■ DIRECTIONS FOR THIS TASK:
Output range, inclusive: from the line containing "Definition CQSCFOptions (input" to the line containing "Returns (mkSingleSlaterBase (equivalences". Restate those lines from the data below word for word and only those.

■ RECORDS FOR THIS EXERCISE:

(** [CQInputFile], as the function uses it: whether a section is there,
    and [getData<T>] for the four types asked for; [None] is a call that
    throws (no such key, or a value that does not convert). *)
Record CQInputFile : Type := mkCQInputFile {
  containsSection : string -> bool;
  getData_double : string -> option float;
  getData_size_t : string -> option N;
  getData_bool : string -> option bool;
  getData_string : string -> option string
}.

(** How a call ends: it returns, [CErr] ends the program, or an
    exception leaves the function. *)
Inductive Outcome (A : Type) : Type :=
| Returns (a : A)
| Terminates (msg : string)
| Throws.

Arguments Returns {A} a.
Arguments Terminates {A} msg.
Arguments Throws {A}.

(** The macro [OPTOPT] is defined in a header that is not among the files
    embedded here; it is taken to run its statement and to swallow
    whatever the statement throws: a [getData] that throws assigns
    nothing. *)
Definition OPTOPT {A : Type} (r : option A)
    (assign : A -> SCFControls -> SCFControls) (c : SCFControls)
    : SCFControls :=
  match r with
  | Some v => assign v c
  | None => c
  end.

(** Lines 60 to 69. *)
Definition assign_guess (guessString : string) (c : SCFControls)
    : SCFControls :=
  if String.eqb guessString "CORE" then set_guess CORE c
  else if String.eqb guessString "SAD" then set_guess SAD c
  else if String.eqb guessString "RANDOM" then set_guess RANDOM c
  else c.

(** Lines 81 to 85. *)
Definition assign_DIIS (doDIIS : bool) (c : SCFControls) : SCFControls :=
  if negb doDIIS then set_diisAlg NONE c else c.

(** Lines 37 to 105: the optional keywords, in the order of the source. *)
Definition parse_keywords (input : CQInputFile) (c : SCFControls)
    : SCFControls :=
  let c := OPTOPT (getData_double input "SCF.ENETOL") set_eneConvTol c in
  let c := OPTOPT (getData_double input "SCF.DENTOL") set_denConvTol c in
  let c := OPTOPT (getData_size_t input "SCF.MAXITER") set_maxSCFIter c in
  let c := OPTOPT (getData_bool input "SCF.INCFOCK") set_doIncFock c in
  let c := OPTOPT (getData_size_t input "SCF.NINCFOCK") set_nIncFock c in
  let c := OPTOPT (getData_string input "SCF.GUESS") assign_guess c in
  let c := OPTOPT (getData_bool input "SCF.EXTRAP") set_doExtrap c in
  let c := OPTOPT (getData_bool input "SCF.DIIS") assign_DIIS c in
  let c := OPTOPT (getData_size_t input "SCF.NKEEP") set_nKeep c in
  let c := OPTOPT (getData_bool input "SCF.DAMP") set_doDamp c in
  let c :=
    OPTOPT (getData_double input "SCF.DAMPPARAM") set_dampStartParam c in
  OPTOPT (getData_double input "SCF.DAMPERROR") set_dampError c.

(** Lines 148 to 160: the equivalences between the options. *)
Definition equivalences (c : SCFControls) : SCFControls :=
  let c :=
    if PrimFloat.eqb (dampStartParam c) 0%float
    then set_doDamp false c else c in
  if negb (doDamp c) && DIIS_ALG_eqb (diisAlg c) NONE
  then set_doExtrap false c else c.

Section Options.

(** [split] and [std::stod] are defined elsewhere: the tokens of a
    string, and the double a token reads as ([None] when [stod]
    throws). *)
Variable split : string -> list string.
Variable stod : string -> option float.

(** Lines 109 to 141: the lambda [handleField]. *)
Definition handleField (input : CQInputFile) (pert : EMPerturbation)
    : Outcome EMPerturbation :=
  let fieldStr :=
    match getData_string input "SCF.FIELD" with
    | Some s => s
    | None => EmptyString
    end in
  if String.eqb fieldStr EmptyString then Returns pert
  else
    let tokens := split fieldStr in
    if length tokens <? 4 then
      Terminates (fieldStr ++ "is not a valid SCF Field specification")
    else
      let fieldTypeStr := nth 0 tokens EmptyString in
      if String.eqb fieldTypeStr "ELECTRIC" then
        if length tokens =? 4 then
          match stod (nth 1 tokens EmptyString) with
          | None => Throws
          | Some x =>
              match stod (nth 2 tokens EmptyString) with
              | None => Throws
              | Some y =>
                  match stod (nth 3 tokens EmptyString) with
                  | None => Throws
                  | Some z => Returns (addField Electric (x, y, z) pert)
                  end
              end
          end
        else Terminates "Non Dipole fields NYI"
      else if String.eqb fieldTypeStr "MAGNETIC" then
        Terminates "Magnetic Fields NYI"
      else Terminates (fieldTypeStr ++ "not a valid Field type").

(** [CQSCFOptions(out, input, ss, pert)]; nothing is written to [out]. *)
Definition CQSCFOptions (input : CQInputFile) (ss : SingleSlaterBase)
    (pert : EMPerturbation)
    : Outcome (SingleSlaterBase * EMPerturbation) :=
  if negb (containsSection input "SCF") then Returns (ss, pert)
  else
    let c := parse_keywords input (scfControls ss) in
    match handleField input pert with
    | Returns pert' =>
        Returns (mkSingleSlaterBase (equivalences c), pert')
    | Terminates msg => Terminates msg
    | Throws => Throws
    end.

End Options.

(** An input file without any section, and one with an empty [SCF]
    section. *)
Definition empty_input : CQInputFile :=
  mkCQInputFile (fun _ => false) (fun _ => None) (fun _ => None)
    (fun _ => None) (fun _ => None).

Definition bare_SCF_input : CQInputFile :=
  mkCQInputFile (fun s => String.eqb s "SCF") (fun _ => None)
    (fun _ => None) (fun _ => None) (fun _ => None).

(** An [SCF] section that asks for damping and extrapolation, turns
    DIIS off and sets the damping parameter to zero. *)
Definition contrary_input : CQInputFile :=
  mkCQInputFile (fun s => String.eqb s "SCF")
    (fun k => if String.eqb k "SCF.DAMPPARAM" then Some 0%float else None)
    (fun _ => None)
    (fun k =>
       if String.eqb k "SCF.DAMP" then Some true
       else if String.eqb k "SCF.EXTRAP" then Some true
       else if String.eqb k "SCF.DIIS" then Some false
       else None)
    (fun _ => None).

(** Controls as a caller may hand them over: damping and extrapolation
    on, a DIIS algorithm chosen, a damping parameter of one half. *)
Definition usual_controls : SingleSlaterBase :=
  mkSingleSlaterBase
    (mkSCFControls 1%float 1%float 128%N false 20%N SAD true
       (Algorithm 0) 10%N true 0.5%float 1%float).

(** Controls with damping on and a damping parameter of zero. *)
Definition zero_damping : SingleSlaterBase :=
  mkSingleSlaterBase
    (mkSCFControls 1%float 1%float 128%N false 20%N SAD true
       (Algorithm 0) 10%N true 0%float 1%float).

(** ** Repeated calls *)

(** The caller's memory and the engine after [k] calls of [extrapolate]
    in a row. *)
Fixpoint calls {T : Type} `{Scalar T} (k : nat)
    (s : Memory T * DIIS T) : Memory T * DIIS T :=
  match k with
  | O => s
  | S k' => snd (extrapolate (fst (calls k' s)) (snd (calls k' s)))
  end.
(** X17.  The repository settings are not checked.  A run whose
    repository name and token are both unset is not rejected at startup:
    its first request is the fetch, sent without authorization to the URL
    built with the text [None] in place of the repository, and every
    request it makes to the repository goes to that URL without
    authorization. *)
Theorem repository_settings_unchecked queries cfg w :
  preflight cfg = true ->
  GITHUB_REPOSITORY cfg = None -> truthy (GITHUB_TOKEN cfg) = false ->
  (exists rest,
     trace (run_on queries cfg w)
       = GetRepo ("https://api.github.com/repos/None/contents/"
                    +:+ FILE_PATH cfg) None :: rest) /\
  Forall (fun p => p = ("https://api.github.com/repos/None/contents/"
                          +:+ FILE_PATH cfg, None))
    (repo_requests (trace (run_on queries cfg w))).
Proof.
  intros Hp Hrepo Htok.
  assert (api_url cfg (FILE_PATH cfg)
          = "https://api.github.com/repos/None/contents/" +:+ FILE_PATH cfg)
    as Hurl by (unfold api_url; by rewrite Hrepo).
  assert (headers cfg = None) as Hauth by (unfold headers; by rewrite Htok).
  assert (get_event cfg
          = GetRepo ("https://api.github.com/repos/None/contents/"
                       +:+ FILE_PATH cfg) None) as Hget
    by (unfold get_event; by rewrite Hurl, Hauth).
  destruct (result (load_state cfg w)) as [e|[s remote_sha]] eqn:Hl.
  - rewrite (run_on_load_fail queries cfg w e Hp Hl), trace_pair, Hget.
    split; [by eexists|]. by repeat constructor.
  - rewrite (run_on_loaded queries cfg w s remote_sha Hp Hl), trace_pair.
    rewrite Hget. split; [by eexists|].
    unfold repo_requests.
    change (omap repo_auth_of (GetRepo ?u ?a :: ?l))
      with ((u, a) :: omap repo_auth_of l).
    constructor; [done|]. rewrite omap_app. apply Forall_app. split.
    + clear. induction queries as [|q queries IH]; [constructor|].
      rewrite fmap_cons. exact IH.
    + fold (repo_requests (trace (notify_and_save cfg w
              (final queries cfg w s) remote_sha))).
      rewrite (proj2 (notify_no_search cfg w _ remote_sha)), Hurl, Hauth.
      apply Forall_fmap, Forall_forall. by intros.
Qed.

Lemma repository_settings_unchecked_witness :
  preflight cfg_no_github = true /\
  GITHUB_REPOSITORY cfg_no_github = None /\
  truthy (GITHUB_TOKEN cfg_no_github) = false /\
  Forall (fun p => p = ("https://api.github.com/repos/None/contents/"
                          +:+ FILE_PATH cfg_no_github, None))
    (repo_requests (trace (run cfg_no_github world_scenario))).
Proof.
  exact (conj eq_refl (conj eq_refl (conj eq_refl
    (proj2 (repository_settings_unchecked QUERIES cfg_no_github
              world_scenario eq_refl eq_refl eq_refl))))).
Defined.
(** * chibaka_api_tool: the request runner and the report generators

    A shallow embedding of the request/report pipeline of the repository
    (the module that exports [runTestCase], [generateJUnitReport] and
    [generateAllureHtml]) and the properties its specification states about it.

    Conventions of the embedding.
    - A JavaScript string is a [string] holding its UTF-8 bytes.  The reserved
      characters of XML, HTML and URLs are ASCII, so the replacements and the
      percent-encoding below act on bytes exactly as the source acts on
      characters.  A JavaScript string may hold a surrogate that is not part
      of a pair, which UTF-8 does not encode: it is held as the three bytes
      [ED A0..BF 80..BF] of the generalized encoding, and a pair of surrogates
      always as the four bytes of its character.
    - A JavaScript number is a [number]: an integer-valued double in the safe
      range ([Fin z]), [NaN] or an infinity.  HTTP status codes, millisecond
      clock readings and their differences and sums are such numbers; a number
      with a fractional part has no value here, so a test case of the model
      expects a whole status and allows a whole number of seconds.
    - A property that may be [undefined] or [null] is an [option]; where the
      source tells [undefined] from [null] ([Number(null)] is [0]) the field
      has type [numField].
    - What the JavaScript runtime provides and the repository does not define
      ([JSON.parse], the locale rendering of dates, the presence of
      [FormData], the wording of the errors of the platform) is a [Runtime];
      the HTTP client is a reply oracle, whose call answers, throws or never
      settles. *)

From Stdlib Require Import ZArith String Ascii List Lia Bool DecimalString.
From stdpp Require Import gmap strings.

Local Open Scope string_scope.
Local Open Scope list_scope.
Local Open Scope Z_scope.

(** ** JavaScript strings *)

Module Js.

(** The double quote, as a character and as a one-character string. *)
Definition dqc : ascii := "034"%char.
Definition dq : string := String dqc EmptyString.

(** The line feed, written [\n] in the source. *)
Definition nl : string := String "010"%char EmptyString.

Definition code (a : ascii) : Z := Z.of_N (N_of_ascii a).

Definition chr (z : Z) : ascii := ascii_of_N (Z.to_N z).

Definition inRange (lo hi : Z) (a : ascii) : bool :=
  (lo <=? code a) && (code a <=? hi).

Definition isByte (z : Z) (a : ascii) : bool := code a =? z.

(** [String.prototype.includes] for a one-character needle. *)
Fixpoint includes (c : ascii) (s : string) : bool :=
  match s with
  | EmptyString => false
  | String a r => if Ascii.eqb a c then true else includes c r
  end.

(** [s.replace(/c/g, by)] for a one-character pattern. *)
Fixpoint replaceAll (c : ascii) (by_ : string) (s : string) : string :=
  match s with
  | EmptyString => EmptyString
  | String a r =>
      if Ascii.eqb a c then by_ +:+ replaceAll c by_ r
      else String a (replaceAll c by_ r)
  end.

(** [Array.prototype.join]. *)
Fixpoint join (sep : string) (l : list string) : string :=
  match l with
  | [] => EmptyString
  | [x] => x
  | x :: r => x +:+ sep +:+ join sep r
  end.

(** *** Whitespace and [trim]

    [String.prototype.trim] removes the characters of the WhiteSpace and
    LineTerminator productions: U+0009..U+000D, U+0020, U+00A0, U+1680,
    U+2000..U+200A, U+2028, U+2029, U+202F, U+205F, U+3000 and U+FEFF.
    [wsLen s] is the number of bytes of the whitespace character at the head
    of [s], or [0] when [s] does not start with one. *)
Definition wsLen (s : string) : nat :=
  match s with
  | String a r =>
      if inRange 9 13 a || isByte 32 a then 1%nat
      else match r with
      | String b r' =>
          if isByte 194 a && isByte 160 b then 2%nat
          else match r' with
          | String c _ =>
              if isByte 225 a && isByte 154 b && isByte 128 c then 3%nat
              else if isByte 226 a && isByte 128 b
                      && (inRange 128 138 c || isByte 168 c || isByte 169 c || isByte 175 c)
              then 3%nat
              else if isByte 226 a && isByte 129 b && isByte 159 c then 3%nat
              else if isByte 227 a && isByte 128 b && isByte 128 c then 3%nat
              else if isByte 239 a && isByte 187 b && isByte 191 c then 3%nat
              else 0%nat
          | EmptyString => 0%nat
          end
      | EmptyString => 0%nat
      end
  | EmptyString => 0%nat
  end.
Lemma removeNextSiblings_below (i j : nat) (p : list nat) (t : string)
    (a : list (string * string)) (cs : list Node) :
  removeNextSiblings (i :: j :: p) (Elem t a cs)
  = Elem t a (update_nth i (removeNextSiblings (j :: p)) cs).
Proof. reflexivity. Qed.

Lemma removeNextSiblings_stable (n : Node) (q : list nat) :
  querySelector_hr n = Some q ->
  querySelector_hr (removeNextSiblings q n) = Some q
  /\ removeNextSiblings q (removeNextSiblings q n) = removeNextSiblings q n.
Proof.
  revert q. induction n as [s|t a cs IH] using Node_induction; intros q;
    [discriminate |].
  cbn [querySelector_hr]. intros H.
  destruct (first_hr_split _ _ _ _ H)
    as (before & h & after & -> & Hb & [[Hh ->]|[Hh (p & Hp & ->)]]).
  - cbn [Nat.add]. rewrite removeNextSiblings_at, firstn_middle.
    cbn [querySelector_hr]. split.
    + now rewrite (first_hr_at _ _ _ [] 0 Hb Hh).
    + rewrite removeNextSiblings_at.
      replace (before ++ [h])%list with (before ++ h :: [])%list by reflexivity.
      now rewrite firstn_middle.
  - pose proof (querySelector_hr_path h p Hp) as Np.
    destruct p as [|j p]; [congruence |].
    cbn [Nat.add]. rewrite removeNextSiblings_below, update_nth_middle.
    cbn [querySelector_hr].
    rewrite Forall_forall in IH.
    destruct (IH h (in_elt h before after) _ Hp) as [Q1 Q2].
    split.
    + rewrite (first_hr_inside _ _ _ _ 0 (j :: p) Hb);
        [reflexivity | now rewrite removeNextSiblings_is_hr | exact Q1].
    + rewrite removeNextSiblings_below, update_nth_middle. now rewrite Q2.
Qed.

(** X18. Cutting what is already cut changes nothing. *)
Lemma cut_after_hr_idempotent (body : list Node) :
  cut_after_hr (cut_after_hr body) = cut_after_hr body.
Proof.
  unfold cut_after_hr at 2 3.
  destruct (querySelector_hr (Elem "body" [] body)) as [q|] eqn:Q.
  - destruct (removeNextSiblings_stable _ _ Q) as [Q1 Q2].
    assert (E : removeNextSiblings q (Elem "body" [] body)
                = Elem "body" []
                    (childNodes (removeNextSiblings q (Elem "body" [] body)))).
    { destruct q as [|i [|j q]]; reflexivity. }
    unfold cut_after_hr. rewrite <- E, Q1, Q2. reflexivity.
  - unfold cut_after_hr. now rewrite Q.
Qed.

■ ANSWER SPACE:
Definition CQSCFOptions (input : CQInputFile) (ss : SingleSlaterBase)
    (pert : EMPerturbation)
    : Outcome (SingleSlaterBase * EMPerturbation) :=
  if negb (containsSection input "SCF") then Returns (ss, pert)
  else
    let c := parse_keywords input (scfControls ss) in
    match handleField input pert with
    | Returns pert' =>
        Returns (mkSingleSlaterBase (equivalences c), pert')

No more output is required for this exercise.